MATERIAL FOR THIS TASK section start

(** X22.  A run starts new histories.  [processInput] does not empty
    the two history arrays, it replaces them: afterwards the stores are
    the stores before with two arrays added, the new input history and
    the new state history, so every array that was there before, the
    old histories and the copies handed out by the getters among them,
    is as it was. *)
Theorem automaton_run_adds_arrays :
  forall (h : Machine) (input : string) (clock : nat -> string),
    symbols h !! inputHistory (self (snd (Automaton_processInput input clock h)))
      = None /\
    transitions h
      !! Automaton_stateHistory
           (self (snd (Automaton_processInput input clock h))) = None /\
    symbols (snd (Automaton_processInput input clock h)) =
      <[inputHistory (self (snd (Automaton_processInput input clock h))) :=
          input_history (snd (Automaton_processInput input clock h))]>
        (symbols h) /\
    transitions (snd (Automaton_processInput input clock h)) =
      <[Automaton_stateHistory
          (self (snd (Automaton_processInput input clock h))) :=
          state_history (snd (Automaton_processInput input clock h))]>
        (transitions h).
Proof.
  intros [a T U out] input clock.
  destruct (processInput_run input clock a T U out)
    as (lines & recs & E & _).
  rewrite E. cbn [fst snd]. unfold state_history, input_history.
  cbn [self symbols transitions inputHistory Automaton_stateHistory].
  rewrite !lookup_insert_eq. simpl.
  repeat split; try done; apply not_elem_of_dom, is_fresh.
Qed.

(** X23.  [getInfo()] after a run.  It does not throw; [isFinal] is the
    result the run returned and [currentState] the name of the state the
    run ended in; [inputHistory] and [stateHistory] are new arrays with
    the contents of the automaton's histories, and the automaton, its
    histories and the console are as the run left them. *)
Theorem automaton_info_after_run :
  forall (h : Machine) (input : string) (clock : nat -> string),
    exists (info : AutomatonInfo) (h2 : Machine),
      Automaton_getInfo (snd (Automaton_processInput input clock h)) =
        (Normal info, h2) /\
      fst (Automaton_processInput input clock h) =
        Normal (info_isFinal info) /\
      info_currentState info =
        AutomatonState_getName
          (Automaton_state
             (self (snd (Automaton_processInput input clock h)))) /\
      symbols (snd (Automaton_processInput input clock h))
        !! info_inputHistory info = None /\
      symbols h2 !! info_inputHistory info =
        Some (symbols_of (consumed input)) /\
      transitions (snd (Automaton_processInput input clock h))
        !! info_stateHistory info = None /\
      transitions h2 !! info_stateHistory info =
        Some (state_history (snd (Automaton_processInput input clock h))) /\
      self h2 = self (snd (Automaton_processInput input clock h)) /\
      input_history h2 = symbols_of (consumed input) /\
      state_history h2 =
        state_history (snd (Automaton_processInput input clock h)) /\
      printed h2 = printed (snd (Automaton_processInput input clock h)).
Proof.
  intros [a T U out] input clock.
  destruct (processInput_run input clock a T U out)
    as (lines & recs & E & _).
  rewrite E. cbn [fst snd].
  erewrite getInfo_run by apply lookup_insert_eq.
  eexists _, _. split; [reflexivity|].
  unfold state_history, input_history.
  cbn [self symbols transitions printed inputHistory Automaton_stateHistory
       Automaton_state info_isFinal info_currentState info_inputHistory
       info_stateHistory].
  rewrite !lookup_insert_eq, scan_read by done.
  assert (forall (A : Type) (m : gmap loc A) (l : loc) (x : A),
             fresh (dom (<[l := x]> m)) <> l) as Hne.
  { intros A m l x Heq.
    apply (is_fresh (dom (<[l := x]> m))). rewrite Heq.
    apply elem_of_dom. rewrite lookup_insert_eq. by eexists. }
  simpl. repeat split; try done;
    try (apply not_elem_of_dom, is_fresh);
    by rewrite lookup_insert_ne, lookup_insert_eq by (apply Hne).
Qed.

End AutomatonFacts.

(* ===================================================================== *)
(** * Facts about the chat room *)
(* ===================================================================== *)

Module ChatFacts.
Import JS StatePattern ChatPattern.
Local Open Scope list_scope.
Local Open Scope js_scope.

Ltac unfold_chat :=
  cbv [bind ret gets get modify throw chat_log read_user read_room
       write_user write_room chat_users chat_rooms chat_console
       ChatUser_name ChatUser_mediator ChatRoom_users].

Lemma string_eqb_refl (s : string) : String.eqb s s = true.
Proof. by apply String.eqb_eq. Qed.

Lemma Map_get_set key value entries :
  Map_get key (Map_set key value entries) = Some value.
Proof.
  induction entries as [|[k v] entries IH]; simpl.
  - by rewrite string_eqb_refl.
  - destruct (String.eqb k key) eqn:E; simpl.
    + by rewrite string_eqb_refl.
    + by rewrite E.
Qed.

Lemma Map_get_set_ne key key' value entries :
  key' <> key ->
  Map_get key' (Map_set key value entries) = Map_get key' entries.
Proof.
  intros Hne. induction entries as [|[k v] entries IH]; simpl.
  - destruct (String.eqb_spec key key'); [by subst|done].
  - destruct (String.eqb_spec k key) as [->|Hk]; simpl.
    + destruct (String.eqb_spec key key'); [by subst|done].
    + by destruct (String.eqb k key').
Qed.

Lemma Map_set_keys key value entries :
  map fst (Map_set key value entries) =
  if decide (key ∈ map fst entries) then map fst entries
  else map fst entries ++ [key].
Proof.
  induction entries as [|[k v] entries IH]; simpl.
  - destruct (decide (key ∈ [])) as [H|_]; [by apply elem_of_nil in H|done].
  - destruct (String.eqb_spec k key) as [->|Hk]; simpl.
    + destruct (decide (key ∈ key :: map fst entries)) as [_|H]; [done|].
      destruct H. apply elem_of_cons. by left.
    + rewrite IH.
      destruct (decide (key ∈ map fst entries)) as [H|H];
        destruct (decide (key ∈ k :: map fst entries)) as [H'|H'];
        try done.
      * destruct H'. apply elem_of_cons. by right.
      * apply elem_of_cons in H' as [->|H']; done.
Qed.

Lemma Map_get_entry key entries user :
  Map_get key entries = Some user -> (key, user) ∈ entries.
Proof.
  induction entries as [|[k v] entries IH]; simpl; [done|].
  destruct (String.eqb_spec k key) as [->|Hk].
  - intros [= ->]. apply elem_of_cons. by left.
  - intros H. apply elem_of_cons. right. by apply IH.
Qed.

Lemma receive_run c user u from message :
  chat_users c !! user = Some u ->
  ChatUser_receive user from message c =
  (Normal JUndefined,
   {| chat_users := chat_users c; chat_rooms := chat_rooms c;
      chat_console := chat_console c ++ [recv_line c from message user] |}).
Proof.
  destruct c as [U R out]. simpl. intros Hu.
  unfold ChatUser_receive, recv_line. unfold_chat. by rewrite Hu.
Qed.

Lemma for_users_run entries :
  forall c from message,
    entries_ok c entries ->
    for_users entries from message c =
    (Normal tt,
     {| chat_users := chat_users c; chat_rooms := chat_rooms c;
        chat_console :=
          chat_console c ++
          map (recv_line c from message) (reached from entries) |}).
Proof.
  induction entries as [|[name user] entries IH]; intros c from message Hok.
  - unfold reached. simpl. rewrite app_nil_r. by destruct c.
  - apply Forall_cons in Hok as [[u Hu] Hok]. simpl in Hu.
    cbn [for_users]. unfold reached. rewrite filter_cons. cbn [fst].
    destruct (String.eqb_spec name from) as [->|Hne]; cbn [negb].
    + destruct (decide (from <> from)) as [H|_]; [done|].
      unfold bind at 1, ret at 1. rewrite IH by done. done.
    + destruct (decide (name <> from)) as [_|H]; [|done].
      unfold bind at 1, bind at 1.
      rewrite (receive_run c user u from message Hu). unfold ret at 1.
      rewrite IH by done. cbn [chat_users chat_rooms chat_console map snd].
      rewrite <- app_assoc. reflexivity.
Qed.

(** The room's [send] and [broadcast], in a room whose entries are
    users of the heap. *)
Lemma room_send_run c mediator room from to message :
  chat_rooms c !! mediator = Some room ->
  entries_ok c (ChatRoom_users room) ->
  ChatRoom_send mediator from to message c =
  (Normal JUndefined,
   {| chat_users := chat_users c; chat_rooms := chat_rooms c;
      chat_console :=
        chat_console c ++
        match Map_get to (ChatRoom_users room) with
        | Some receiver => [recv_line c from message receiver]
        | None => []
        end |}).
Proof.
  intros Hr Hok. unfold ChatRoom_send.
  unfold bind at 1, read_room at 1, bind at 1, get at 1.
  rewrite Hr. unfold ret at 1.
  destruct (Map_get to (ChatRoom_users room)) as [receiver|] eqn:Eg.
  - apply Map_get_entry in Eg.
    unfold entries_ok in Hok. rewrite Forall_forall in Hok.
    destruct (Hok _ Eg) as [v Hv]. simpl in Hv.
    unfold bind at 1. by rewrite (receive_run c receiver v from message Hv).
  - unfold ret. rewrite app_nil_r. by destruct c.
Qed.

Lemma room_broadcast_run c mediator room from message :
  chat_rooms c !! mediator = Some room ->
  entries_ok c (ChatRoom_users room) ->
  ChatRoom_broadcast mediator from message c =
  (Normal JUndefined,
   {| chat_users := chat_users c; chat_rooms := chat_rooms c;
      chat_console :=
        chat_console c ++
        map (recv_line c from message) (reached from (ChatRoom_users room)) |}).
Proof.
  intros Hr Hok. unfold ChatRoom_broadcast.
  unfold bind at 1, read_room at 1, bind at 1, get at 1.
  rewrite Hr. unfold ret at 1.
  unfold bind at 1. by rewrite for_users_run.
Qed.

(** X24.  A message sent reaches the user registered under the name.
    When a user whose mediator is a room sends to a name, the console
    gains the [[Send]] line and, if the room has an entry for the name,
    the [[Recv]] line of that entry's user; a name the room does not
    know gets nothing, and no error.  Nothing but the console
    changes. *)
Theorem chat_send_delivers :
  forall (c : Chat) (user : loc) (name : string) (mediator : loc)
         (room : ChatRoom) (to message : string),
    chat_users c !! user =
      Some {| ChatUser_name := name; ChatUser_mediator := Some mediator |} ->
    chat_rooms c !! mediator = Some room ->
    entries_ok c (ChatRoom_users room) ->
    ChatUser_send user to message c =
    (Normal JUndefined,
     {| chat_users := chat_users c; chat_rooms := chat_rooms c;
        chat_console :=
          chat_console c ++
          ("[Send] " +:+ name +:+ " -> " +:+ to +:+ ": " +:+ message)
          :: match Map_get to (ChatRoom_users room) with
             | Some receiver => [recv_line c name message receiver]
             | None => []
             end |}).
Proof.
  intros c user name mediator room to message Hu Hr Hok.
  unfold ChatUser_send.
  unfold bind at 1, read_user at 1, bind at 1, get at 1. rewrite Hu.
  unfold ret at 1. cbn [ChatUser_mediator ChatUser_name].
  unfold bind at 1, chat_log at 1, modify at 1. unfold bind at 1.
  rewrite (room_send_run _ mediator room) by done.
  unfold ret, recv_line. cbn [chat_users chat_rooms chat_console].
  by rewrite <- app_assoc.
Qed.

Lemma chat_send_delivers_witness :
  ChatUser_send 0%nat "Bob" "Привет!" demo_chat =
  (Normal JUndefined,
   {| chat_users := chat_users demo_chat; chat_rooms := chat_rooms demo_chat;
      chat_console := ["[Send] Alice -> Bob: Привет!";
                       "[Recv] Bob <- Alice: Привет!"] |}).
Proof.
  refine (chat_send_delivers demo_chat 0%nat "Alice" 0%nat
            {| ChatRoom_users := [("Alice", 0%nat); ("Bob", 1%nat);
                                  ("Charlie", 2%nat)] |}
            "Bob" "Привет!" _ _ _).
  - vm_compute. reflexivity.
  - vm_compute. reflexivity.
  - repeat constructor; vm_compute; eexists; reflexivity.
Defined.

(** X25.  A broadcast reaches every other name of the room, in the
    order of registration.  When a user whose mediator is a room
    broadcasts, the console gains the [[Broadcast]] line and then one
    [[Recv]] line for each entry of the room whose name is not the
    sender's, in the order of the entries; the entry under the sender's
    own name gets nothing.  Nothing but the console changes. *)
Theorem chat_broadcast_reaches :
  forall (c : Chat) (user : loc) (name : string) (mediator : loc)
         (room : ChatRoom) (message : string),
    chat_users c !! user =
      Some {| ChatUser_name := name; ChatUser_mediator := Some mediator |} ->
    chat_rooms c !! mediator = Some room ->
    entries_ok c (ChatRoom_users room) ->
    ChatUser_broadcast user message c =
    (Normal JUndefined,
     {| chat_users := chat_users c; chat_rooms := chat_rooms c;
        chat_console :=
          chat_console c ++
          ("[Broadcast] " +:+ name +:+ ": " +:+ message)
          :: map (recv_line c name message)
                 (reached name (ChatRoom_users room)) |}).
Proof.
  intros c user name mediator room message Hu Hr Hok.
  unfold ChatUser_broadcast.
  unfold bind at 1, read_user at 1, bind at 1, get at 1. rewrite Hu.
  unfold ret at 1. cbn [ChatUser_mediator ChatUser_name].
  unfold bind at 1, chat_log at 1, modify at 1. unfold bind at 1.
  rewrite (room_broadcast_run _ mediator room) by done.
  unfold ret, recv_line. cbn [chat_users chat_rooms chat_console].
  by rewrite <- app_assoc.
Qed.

MATERIAL FOR THIS TASK section end
MATERIAL FOR THIS TASK section start

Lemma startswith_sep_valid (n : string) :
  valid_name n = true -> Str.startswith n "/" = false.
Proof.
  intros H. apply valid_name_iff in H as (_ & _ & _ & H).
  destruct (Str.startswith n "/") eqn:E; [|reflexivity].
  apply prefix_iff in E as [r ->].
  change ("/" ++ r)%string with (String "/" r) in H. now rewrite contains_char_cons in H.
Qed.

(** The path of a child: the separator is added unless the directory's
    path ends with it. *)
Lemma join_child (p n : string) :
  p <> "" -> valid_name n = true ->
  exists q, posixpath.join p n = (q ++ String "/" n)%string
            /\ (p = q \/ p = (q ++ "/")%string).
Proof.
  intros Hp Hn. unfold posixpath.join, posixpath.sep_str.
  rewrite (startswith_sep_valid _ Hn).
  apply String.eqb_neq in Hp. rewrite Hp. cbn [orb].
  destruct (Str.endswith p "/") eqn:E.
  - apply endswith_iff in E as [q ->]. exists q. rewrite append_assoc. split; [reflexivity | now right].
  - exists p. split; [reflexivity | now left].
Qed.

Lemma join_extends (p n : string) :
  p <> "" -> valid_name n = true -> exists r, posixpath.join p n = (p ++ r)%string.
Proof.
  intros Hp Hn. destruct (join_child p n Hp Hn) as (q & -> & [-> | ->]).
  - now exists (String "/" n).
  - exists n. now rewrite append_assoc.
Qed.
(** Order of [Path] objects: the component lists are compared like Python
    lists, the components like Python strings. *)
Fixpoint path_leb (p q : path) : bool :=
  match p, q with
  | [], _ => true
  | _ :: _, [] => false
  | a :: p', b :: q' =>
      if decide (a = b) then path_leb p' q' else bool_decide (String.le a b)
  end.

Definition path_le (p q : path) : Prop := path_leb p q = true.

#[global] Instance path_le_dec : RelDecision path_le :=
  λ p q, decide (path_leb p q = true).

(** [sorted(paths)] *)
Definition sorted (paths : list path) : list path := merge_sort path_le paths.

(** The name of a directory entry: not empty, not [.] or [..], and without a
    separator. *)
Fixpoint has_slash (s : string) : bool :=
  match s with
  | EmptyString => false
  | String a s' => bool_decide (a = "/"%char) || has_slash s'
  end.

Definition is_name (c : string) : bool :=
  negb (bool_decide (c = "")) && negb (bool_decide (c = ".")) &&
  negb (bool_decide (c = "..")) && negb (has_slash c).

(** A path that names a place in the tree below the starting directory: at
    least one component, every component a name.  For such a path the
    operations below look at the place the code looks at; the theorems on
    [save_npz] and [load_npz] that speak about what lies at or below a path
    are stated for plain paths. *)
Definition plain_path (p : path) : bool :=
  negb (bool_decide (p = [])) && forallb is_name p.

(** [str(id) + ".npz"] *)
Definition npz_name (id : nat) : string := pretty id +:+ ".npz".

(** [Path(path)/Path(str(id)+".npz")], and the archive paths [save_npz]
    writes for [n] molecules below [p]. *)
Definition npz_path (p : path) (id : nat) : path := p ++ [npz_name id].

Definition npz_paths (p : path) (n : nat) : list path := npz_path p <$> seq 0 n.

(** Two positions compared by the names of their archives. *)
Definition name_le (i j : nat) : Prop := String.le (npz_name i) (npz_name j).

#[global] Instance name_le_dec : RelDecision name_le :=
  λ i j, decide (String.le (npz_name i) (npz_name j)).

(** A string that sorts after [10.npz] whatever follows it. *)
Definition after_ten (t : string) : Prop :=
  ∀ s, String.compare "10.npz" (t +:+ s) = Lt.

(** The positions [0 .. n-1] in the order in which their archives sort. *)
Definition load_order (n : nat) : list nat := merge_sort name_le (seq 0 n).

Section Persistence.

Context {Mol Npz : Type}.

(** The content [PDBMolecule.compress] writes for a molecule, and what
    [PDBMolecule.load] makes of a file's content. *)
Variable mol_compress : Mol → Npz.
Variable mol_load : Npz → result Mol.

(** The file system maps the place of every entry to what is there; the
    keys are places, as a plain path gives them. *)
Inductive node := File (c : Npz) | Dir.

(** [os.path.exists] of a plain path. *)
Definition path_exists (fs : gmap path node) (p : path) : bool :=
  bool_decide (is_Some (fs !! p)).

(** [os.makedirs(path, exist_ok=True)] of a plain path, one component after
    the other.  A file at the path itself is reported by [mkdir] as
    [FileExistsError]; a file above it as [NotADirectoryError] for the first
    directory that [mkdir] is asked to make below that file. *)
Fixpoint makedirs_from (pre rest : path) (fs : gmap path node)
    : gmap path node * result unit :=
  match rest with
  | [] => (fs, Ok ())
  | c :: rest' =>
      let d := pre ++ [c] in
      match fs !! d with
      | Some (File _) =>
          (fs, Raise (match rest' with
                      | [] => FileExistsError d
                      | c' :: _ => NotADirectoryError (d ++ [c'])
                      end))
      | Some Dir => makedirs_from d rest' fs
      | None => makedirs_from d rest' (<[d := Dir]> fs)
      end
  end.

MATERIAL FOR THIS TASK section end
MATERIAL FOR THIS TASK section start

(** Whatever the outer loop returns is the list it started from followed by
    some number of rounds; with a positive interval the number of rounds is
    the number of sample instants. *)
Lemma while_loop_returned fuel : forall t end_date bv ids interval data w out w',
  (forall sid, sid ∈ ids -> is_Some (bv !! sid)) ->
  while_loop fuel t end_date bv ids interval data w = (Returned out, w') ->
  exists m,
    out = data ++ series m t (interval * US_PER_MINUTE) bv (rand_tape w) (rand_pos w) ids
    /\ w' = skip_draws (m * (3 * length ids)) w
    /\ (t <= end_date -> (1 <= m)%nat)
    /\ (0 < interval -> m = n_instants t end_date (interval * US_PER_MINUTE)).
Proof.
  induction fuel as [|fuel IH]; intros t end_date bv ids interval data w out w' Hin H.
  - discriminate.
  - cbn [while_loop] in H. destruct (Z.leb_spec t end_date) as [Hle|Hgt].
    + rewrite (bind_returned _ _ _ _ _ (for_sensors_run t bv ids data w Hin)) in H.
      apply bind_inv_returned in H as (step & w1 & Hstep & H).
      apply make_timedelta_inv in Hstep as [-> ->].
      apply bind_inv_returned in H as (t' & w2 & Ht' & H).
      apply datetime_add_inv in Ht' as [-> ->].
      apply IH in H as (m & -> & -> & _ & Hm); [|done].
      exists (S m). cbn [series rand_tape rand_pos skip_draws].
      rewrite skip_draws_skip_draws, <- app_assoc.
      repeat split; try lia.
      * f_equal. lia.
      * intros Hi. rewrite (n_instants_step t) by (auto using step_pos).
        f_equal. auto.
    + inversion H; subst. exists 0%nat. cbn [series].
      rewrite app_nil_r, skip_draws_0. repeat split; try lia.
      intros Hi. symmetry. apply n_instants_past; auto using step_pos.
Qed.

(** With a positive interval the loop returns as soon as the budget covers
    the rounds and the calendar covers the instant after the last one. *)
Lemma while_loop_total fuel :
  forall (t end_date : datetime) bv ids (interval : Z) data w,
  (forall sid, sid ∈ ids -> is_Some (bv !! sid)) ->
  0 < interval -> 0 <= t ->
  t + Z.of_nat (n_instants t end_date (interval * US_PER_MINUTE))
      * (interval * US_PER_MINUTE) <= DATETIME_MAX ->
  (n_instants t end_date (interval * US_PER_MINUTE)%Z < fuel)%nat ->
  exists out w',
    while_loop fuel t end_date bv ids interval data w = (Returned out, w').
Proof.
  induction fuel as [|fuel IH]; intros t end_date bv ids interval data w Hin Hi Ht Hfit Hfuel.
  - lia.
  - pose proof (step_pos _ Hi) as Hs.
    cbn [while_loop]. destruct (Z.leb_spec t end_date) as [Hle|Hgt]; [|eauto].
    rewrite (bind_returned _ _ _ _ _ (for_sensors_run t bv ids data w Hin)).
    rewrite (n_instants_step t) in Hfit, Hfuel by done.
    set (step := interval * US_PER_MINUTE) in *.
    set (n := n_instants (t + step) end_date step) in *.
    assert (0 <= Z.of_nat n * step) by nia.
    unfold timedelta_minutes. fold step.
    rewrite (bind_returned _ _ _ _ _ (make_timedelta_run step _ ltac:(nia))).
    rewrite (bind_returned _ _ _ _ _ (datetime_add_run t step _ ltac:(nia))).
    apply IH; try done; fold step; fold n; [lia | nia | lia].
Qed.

MATERIAL FOR THIS TASK section end

■ **TASK REQUIREMENTS**
Search the records for the word "series", then list every line that has it.

■ **EXERCISE RESPONSE**
    out = data ++ series m t (interval * US_PER_MINUTE) bv (rand_tape w) (rand_pos w) ids
      exists (S m). cbn [series rand_tape rand_pos skip_draws].
    + inversion H; subst. exists 0%nat. cbn [series].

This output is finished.